■ ASSIGNMENT: Copy out each line below in which the string "world" appears.

[[ STORED DATA, beginning ]]

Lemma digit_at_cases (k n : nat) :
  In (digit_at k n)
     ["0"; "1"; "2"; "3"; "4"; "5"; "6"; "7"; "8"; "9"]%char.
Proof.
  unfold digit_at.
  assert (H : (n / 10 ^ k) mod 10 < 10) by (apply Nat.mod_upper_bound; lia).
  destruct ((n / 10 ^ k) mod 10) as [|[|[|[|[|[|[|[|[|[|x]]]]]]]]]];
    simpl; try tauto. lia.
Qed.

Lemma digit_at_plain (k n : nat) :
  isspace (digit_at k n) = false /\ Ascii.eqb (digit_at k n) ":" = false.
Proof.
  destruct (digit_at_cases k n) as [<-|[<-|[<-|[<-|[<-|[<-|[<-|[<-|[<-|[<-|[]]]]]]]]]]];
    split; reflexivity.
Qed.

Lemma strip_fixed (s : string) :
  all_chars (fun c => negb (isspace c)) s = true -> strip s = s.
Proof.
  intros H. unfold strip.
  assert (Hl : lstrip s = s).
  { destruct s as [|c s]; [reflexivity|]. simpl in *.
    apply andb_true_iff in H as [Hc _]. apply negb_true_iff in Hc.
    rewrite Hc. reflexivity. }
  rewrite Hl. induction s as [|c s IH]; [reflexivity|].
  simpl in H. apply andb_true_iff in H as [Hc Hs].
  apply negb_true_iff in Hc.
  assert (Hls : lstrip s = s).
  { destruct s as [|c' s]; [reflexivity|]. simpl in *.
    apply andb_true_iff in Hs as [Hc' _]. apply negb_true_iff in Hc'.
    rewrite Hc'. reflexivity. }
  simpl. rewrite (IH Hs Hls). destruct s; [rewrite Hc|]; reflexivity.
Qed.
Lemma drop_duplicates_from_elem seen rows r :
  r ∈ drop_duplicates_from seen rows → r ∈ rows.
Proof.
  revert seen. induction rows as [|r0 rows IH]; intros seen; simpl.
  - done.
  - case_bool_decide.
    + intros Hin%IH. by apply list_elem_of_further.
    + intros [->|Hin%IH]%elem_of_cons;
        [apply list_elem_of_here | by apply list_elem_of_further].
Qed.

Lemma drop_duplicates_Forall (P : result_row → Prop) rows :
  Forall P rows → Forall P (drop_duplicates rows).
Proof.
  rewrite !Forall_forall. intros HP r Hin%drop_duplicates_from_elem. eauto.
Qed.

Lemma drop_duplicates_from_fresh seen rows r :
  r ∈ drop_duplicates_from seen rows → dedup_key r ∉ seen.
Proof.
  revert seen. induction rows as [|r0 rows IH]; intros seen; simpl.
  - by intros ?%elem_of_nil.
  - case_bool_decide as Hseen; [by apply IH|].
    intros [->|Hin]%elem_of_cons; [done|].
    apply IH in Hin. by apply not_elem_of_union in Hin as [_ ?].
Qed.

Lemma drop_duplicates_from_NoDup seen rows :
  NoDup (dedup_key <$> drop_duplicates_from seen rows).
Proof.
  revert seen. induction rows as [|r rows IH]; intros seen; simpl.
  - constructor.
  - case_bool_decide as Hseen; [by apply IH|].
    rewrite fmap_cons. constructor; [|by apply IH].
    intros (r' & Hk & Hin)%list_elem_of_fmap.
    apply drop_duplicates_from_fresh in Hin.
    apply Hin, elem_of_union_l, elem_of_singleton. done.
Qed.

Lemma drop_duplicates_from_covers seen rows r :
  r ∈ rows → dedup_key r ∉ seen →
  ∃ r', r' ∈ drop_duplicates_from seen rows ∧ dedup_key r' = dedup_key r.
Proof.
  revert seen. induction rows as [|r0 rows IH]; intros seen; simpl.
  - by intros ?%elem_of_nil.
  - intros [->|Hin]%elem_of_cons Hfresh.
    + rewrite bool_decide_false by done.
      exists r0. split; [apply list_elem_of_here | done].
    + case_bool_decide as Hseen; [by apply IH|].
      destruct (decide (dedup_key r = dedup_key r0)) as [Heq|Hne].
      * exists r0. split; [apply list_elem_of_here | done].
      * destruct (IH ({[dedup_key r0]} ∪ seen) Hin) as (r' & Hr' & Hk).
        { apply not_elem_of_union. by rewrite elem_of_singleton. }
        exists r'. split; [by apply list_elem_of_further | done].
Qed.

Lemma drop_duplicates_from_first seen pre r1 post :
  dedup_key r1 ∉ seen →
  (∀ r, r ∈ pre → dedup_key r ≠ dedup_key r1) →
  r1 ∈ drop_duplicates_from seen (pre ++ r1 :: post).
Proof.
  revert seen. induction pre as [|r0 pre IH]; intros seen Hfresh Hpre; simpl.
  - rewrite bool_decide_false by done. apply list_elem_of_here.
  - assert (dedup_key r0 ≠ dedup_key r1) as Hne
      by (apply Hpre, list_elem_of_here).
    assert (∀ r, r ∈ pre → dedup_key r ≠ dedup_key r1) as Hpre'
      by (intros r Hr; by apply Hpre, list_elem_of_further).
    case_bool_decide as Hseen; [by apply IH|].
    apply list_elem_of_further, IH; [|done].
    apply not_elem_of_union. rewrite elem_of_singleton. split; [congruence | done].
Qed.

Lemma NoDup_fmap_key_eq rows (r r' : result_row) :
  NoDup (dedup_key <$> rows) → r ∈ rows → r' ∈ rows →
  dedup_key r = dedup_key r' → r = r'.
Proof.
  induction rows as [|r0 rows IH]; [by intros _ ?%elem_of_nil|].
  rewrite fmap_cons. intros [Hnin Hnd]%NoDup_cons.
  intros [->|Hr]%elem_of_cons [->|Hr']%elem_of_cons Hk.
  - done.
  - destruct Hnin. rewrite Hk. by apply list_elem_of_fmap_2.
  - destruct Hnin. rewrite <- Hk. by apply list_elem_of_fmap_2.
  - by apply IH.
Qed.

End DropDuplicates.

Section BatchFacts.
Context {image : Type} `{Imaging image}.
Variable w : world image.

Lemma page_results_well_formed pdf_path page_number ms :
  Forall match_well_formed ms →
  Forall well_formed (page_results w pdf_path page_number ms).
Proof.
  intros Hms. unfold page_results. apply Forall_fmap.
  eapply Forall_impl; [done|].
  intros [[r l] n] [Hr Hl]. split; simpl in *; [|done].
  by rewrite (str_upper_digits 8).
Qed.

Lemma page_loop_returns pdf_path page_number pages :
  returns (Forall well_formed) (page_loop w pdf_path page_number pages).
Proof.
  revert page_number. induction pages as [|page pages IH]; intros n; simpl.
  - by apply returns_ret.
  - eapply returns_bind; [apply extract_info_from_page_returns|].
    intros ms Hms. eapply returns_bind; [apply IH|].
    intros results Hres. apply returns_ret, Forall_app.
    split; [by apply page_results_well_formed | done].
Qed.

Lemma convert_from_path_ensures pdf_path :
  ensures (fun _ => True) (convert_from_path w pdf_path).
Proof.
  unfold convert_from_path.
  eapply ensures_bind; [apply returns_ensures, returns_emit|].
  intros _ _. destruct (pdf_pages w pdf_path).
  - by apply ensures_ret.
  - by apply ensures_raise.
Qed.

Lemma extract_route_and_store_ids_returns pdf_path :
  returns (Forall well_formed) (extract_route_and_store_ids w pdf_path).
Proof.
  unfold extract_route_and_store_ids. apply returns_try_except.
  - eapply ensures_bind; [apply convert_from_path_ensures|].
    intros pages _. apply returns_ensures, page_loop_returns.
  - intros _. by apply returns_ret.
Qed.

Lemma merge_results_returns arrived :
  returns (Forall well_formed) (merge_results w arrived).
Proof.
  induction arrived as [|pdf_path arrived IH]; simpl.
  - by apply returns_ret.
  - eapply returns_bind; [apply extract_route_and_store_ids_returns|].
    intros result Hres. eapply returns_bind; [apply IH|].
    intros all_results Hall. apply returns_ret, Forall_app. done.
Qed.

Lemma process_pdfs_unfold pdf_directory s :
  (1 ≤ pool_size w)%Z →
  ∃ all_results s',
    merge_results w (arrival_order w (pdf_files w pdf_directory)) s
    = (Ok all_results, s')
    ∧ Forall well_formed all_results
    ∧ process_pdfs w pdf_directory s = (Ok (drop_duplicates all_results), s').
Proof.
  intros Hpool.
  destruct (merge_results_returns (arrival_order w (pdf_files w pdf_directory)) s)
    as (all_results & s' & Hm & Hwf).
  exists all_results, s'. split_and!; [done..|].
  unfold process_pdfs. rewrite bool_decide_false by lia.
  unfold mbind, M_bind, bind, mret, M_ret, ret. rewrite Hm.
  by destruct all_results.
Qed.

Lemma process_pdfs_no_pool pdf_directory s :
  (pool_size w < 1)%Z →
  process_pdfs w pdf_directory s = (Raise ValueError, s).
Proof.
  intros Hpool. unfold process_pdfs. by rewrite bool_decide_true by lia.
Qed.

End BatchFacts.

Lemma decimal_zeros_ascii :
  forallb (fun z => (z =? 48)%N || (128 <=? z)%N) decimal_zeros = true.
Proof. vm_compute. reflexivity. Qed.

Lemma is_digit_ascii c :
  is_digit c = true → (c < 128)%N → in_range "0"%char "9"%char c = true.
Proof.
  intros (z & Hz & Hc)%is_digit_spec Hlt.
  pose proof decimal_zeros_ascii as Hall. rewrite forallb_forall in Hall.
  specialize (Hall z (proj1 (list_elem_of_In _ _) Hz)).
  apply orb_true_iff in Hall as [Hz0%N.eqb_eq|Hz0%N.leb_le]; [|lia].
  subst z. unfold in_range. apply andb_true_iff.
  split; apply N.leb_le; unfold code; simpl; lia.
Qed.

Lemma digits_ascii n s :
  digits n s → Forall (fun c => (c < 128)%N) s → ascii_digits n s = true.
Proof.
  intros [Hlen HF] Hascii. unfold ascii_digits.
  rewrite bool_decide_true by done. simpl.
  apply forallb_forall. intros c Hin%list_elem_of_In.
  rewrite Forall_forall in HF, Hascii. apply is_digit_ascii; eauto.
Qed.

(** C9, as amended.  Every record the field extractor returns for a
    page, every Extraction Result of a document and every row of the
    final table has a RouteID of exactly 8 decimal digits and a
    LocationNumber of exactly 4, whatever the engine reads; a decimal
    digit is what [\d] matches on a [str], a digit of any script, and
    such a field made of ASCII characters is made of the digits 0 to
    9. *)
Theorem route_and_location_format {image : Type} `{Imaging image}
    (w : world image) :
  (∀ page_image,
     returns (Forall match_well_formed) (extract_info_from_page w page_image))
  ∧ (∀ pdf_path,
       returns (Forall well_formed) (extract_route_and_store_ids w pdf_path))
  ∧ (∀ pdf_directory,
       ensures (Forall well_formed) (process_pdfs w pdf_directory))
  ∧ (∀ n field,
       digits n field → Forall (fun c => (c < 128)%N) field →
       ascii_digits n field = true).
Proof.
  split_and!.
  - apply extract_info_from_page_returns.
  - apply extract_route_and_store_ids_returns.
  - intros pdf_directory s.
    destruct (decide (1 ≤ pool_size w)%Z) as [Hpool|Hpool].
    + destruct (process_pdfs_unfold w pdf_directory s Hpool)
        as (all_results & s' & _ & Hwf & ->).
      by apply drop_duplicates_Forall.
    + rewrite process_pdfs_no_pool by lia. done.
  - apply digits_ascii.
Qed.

[[ STORED DATA, end ]]

■ PROBLEM SOLUTION:
Variable w : world image.
    (w : world image) :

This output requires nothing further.